> _What needs to be done_:
Please take the records that follow and repeat exactly the lines starting with the line with "(** [E] are the" and going on through the line with "poll_app : C -> C * option AppEvent;".

(Records from a data source)
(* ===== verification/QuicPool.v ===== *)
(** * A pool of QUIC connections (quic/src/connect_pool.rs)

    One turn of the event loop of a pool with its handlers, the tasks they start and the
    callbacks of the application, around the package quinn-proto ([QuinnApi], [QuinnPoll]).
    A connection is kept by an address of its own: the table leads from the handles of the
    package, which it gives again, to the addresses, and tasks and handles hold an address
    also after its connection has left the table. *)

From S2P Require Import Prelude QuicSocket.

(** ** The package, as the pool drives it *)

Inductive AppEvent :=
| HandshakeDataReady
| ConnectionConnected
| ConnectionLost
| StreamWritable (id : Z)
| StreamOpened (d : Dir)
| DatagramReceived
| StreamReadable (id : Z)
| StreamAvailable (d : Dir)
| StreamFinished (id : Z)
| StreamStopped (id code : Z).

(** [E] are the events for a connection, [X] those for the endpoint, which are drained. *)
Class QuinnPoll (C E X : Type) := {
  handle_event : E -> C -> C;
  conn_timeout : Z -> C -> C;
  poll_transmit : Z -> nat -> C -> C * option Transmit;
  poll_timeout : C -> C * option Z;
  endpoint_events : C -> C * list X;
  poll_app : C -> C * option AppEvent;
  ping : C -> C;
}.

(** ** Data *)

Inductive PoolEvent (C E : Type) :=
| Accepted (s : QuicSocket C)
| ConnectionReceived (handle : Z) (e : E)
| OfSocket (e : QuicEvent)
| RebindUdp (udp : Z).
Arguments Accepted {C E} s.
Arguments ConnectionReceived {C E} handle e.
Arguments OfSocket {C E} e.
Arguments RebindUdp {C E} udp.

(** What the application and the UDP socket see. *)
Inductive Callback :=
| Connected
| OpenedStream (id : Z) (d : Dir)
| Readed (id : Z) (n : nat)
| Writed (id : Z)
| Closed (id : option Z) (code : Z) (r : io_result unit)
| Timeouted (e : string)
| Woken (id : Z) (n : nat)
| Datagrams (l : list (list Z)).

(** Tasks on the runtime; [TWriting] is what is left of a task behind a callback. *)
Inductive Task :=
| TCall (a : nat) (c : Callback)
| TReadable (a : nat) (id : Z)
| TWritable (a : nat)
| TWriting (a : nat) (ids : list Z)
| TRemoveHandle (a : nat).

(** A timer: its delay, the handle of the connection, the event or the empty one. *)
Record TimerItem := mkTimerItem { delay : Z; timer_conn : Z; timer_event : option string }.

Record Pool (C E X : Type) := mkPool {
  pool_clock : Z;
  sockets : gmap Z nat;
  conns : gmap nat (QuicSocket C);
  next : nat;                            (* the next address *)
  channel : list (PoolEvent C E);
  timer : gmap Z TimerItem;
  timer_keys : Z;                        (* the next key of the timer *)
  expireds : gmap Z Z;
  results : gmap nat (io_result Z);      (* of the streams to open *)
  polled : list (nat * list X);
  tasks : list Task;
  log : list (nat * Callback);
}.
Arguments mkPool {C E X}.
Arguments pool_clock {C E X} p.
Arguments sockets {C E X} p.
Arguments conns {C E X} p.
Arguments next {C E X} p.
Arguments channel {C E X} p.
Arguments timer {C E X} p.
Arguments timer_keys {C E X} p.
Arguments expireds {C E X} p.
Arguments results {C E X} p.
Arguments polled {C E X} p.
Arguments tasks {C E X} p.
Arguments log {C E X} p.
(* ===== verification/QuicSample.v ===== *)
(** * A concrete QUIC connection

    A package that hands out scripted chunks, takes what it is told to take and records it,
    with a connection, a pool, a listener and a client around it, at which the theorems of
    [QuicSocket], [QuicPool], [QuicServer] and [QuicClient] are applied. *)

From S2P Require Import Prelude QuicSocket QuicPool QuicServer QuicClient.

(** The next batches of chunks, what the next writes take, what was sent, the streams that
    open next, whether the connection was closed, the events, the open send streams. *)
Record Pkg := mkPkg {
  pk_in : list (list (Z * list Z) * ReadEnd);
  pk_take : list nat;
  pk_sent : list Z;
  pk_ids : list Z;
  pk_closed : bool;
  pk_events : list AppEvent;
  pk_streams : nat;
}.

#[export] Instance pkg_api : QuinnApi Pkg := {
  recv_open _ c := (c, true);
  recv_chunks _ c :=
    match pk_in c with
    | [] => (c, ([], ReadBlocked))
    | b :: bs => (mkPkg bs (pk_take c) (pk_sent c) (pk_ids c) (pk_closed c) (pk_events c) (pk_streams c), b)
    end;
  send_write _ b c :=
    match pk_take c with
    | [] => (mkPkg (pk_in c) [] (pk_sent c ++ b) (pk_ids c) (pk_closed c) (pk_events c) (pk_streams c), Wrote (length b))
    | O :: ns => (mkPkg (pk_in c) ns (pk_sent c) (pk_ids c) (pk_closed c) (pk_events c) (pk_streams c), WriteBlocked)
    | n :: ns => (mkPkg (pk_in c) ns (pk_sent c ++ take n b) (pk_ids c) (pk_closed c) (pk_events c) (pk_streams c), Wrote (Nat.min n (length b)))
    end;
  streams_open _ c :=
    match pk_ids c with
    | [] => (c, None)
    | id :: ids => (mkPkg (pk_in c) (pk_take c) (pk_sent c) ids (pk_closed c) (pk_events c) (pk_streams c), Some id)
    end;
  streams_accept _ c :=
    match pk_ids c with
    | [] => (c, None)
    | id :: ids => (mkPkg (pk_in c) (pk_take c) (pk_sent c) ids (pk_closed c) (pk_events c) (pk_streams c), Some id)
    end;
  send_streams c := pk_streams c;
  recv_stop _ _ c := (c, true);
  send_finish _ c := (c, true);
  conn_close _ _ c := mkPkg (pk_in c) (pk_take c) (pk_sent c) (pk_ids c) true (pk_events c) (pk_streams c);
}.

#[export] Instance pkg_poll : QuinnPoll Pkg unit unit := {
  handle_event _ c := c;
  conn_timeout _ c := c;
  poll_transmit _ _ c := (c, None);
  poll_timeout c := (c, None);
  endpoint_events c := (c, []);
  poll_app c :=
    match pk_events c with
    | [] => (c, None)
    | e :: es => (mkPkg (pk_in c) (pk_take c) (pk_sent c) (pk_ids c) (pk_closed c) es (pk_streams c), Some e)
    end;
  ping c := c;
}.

> _Expected output_:
(** [E] are the events for a connection, [X] those for the endpoint, which are drained. *)
Class QuinnPoll (C E X : Type) := {
  handle_event : E -> C -> C;
  conn_timeout : Z -> C -> C;
  poll_transmit : Z -> nat -> C -> C * option Transmit;
  poll_timeout : C -> C * option Z;
  endpoint_events : C -> C * list X;
  poll_app : C -> C * option AppEvent;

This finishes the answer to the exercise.